Problem to solve: Your task is to quote the records from their first line through the line containing "intros Hreach Hw Hpc Hstep Hw'.", with nothing added or left out.

┌─ Records shown

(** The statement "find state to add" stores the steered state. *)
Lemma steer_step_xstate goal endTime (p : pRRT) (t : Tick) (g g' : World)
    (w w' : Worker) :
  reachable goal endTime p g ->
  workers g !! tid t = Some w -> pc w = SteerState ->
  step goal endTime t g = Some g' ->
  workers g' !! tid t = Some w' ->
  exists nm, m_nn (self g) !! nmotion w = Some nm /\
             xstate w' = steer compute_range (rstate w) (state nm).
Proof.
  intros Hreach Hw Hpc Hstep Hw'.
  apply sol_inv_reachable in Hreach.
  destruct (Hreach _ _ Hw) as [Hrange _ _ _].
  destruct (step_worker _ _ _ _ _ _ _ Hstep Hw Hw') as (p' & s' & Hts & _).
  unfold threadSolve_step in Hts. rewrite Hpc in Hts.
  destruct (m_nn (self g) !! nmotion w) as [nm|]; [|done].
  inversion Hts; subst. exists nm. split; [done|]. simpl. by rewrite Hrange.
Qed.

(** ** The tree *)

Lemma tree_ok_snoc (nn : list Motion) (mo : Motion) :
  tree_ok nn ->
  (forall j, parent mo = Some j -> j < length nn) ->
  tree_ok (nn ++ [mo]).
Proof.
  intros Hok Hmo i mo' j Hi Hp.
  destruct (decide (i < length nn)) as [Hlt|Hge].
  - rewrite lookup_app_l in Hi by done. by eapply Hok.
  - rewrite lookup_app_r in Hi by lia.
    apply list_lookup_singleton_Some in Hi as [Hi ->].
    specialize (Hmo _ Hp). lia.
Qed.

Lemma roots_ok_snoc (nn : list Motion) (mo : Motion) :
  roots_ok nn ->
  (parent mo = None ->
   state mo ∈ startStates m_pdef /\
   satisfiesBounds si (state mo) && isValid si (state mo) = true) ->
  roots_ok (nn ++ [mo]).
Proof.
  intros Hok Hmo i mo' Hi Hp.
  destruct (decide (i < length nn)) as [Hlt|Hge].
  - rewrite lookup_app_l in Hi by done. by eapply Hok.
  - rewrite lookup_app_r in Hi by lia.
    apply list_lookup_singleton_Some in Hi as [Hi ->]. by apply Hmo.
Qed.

└─

Expected output:
(** The statement "find state to add" stores the steered state. *)
Lemma steer_step_xstate goal endTime (p : pRRT) (t : Tick) (g g' : World)
    (w w' : Worker) :
  reachable goal endTime p g ->
  workers g !! tid t = Some w -> pc w = SteerState ->
  step goal endTime t g = Some g' ->
  workers g' !! tid t = Some w' ->
  exists nm, m_nn (self g) !! nmotion w = Some nm /\
             xstate w' = steer compute_range (rstate w) (state nm).
Proof.
  intros Hreach Hw Hpc Hstep Hw'.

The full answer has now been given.